Find each line below that includes "readyQueue", then copy it.
==== ENTRIES PROVIDED
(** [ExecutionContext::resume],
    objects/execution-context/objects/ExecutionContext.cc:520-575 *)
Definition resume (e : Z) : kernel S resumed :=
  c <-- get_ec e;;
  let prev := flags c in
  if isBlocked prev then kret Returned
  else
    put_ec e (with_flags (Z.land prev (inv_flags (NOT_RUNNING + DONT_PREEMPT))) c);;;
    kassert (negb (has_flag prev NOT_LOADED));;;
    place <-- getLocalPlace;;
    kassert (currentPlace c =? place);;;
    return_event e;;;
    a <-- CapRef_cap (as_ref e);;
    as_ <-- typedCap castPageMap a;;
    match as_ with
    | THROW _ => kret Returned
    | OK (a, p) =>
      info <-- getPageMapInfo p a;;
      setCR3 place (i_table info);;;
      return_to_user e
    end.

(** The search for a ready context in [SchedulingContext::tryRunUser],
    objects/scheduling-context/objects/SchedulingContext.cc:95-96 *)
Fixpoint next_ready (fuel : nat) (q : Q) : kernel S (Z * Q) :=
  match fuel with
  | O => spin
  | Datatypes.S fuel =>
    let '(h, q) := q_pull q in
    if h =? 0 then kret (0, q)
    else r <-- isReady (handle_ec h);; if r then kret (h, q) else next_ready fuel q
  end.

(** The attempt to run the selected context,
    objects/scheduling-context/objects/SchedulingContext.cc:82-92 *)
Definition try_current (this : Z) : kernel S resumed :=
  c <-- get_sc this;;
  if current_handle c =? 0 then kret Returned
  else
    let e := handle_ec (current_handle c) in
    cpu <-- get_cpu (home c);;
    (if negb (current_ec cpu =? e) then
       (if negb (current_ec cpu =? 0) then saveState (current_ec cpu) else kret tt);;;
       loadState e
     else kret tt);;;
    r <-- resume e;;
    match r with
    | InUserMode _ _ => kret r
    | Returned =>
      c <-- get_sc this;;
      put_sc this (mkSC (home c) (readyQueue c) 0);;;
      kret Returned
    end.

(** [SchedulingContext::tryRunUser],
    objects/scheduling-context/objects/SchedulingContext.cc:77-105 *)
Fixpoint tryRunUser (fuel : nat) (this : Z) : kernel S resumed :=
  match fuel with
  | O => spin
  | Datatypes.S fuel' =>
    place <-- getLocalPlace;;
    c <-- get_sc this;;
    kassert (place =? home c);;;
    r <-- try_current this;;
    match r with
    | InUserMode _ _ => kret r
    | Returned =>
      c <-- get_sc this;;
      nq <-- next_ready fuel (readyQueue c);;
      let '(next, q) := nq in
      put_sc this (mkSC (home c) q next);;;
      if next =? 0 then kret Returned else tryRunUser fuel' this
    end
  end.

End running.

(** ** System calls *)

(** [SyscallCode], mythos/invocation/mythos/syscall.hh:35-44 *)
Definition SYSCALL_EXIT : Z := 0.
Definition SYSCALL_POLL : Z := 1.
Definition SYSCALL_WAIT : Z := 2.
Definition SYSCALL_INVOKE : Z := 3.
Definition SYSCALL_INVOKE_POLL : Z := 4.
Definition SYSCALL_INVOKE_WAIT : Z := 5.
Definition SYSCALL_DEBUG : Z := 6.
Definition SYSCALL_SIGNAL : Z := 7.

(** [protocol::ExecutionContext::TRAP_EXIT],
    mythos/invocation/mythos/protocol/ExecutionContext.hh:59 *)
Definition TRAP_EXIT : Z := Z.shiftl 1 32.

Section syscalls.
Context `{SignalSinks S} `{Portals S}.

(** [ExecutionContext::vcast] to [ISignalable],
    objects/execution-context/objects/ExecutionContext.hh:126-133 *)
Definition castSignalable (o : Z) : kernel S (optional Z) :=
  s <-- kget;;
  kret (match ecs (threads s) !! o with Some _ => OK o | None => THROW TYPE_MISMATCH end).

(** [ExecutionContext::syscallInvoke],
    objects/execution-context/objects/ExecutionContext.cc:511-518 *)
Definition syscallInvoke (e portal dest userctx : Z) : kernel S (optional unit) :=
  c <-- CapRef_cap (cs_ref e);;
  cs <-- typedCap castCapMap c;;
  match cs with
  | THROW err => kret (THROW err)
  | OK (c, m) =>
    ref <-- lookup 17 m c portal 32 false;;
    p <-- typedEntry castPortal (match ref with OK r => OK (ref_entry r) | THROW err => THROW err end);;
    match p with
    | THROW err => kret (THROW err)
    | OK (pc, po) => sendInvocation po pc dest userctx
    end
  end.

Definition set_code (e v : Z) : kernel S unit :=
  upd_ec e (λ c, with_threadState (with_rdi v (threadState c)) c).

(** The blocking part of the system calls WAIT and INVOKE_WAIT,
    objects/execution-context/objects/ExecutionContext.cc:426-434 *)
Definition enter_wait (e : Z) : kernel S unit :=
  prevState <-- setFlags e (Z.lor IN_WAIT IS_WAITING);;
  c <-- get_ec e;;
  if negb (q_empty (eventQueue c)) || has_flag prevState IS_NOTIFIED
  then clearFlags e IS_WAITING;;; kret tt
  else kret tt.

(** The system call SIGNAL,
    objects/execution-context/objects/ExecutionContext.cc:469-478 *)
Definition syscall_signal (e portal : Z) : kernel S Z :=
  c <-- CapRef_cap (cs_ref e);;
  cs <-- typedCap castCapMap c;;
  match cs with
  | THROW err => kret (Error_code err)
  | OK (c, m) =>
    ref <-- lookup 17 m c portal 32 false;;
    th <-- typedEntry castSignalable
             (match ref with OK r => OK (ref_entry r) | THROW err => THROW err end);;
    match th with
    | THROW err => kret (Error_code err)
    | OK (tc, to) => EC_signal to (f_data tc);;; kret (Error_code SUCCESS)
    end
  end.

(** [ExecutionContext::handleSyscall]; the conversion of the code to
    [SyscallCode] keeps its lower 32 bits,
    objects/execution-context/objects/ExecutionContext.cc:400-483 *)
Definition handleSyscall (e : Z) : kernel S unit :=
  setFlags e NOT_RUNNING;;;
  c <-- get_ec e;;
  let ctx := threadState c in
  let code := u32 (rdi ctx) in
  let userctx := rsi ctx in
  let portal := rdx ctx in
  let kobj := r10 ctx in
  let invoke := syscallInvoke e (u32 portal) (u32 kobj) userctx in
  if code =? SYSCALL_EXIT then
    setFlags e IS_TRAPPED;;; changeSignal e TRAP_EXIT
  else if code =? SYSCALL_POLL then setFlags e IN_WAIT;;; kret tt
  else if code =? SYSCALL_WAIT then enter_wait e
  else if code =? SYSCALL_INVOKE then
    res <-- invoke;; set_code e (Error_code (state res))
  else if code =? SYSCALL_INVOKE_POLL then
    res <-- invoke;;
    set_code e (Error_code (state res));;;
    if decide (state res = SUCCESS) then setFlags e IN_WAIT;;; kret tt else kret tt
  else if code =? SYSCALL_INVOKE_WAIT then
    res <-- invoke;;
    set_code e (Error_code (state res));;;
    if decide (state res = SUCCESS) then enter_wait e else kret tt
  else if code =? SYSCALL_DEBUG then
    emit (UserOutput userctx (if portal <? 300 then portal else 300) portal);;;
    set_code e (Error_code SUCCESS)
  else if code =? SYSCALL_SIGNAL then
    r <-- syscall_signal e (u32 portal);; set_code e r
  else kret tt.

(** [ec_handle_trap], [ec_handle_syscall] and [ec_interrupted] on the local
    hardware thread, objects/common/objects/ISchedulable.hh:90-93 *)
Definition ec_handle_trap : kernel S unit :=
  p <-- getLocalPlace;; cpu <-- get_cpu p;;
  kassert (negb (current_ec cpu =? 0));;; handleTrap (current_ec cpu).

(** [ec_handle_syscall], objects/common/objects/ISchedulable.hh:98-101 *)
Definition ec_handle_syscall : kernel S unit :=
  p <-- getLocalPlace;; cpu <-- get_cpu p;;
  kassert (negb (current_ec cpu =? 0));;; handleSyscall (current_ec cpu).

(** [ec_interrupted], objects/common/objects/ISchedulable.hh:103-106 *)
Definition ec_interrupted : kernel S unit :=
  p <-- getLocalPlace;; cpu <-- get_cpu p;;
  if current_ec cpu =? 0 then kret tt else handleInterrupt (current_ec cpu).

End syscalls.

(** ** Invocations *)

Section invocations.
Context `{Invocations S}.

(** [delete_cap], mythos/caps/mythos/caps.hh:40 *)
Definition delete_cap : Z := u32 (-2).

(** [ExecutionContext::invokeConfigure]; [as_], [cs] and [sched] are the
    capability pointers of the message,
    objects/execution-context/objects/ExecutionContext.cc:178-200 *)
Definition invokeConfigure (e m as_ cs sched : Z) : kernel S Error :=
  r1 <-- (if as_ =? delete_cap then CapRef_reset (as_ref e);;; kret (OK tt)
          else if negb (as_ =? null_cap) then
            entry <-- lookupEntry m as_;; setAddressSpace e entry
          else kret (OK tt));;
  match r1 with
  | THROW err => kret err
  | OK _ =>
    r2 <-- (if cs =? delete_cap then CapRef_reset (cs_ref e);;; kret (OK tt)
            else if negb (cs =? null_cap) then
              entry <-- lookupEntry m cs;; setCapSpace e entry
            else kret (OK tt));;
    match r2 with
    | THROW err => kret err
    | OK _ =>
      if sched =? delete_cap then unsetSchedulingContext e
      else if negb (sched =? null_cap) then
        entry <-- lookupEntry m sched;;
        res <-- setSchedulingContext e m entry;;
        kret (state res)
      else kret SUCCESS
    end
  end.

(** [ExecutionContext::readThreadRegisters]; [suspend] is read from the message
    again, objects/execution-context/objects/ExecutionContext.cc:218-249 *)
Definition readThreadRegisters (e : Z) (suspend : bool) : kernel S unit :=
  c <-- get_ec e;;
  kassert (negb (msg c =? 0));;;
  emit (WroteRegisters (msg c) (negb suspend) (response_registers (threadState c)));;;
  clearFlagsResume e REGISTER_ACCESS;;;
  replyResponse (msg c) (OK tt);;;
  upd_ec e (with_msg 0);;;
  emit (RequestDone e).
========
» **ANSWER FOR THE TASK**
      put_sc this (mkSC (home c) (readyQueue c) 0);;;
      nq <-- next_ready fuel (readyQueue c);;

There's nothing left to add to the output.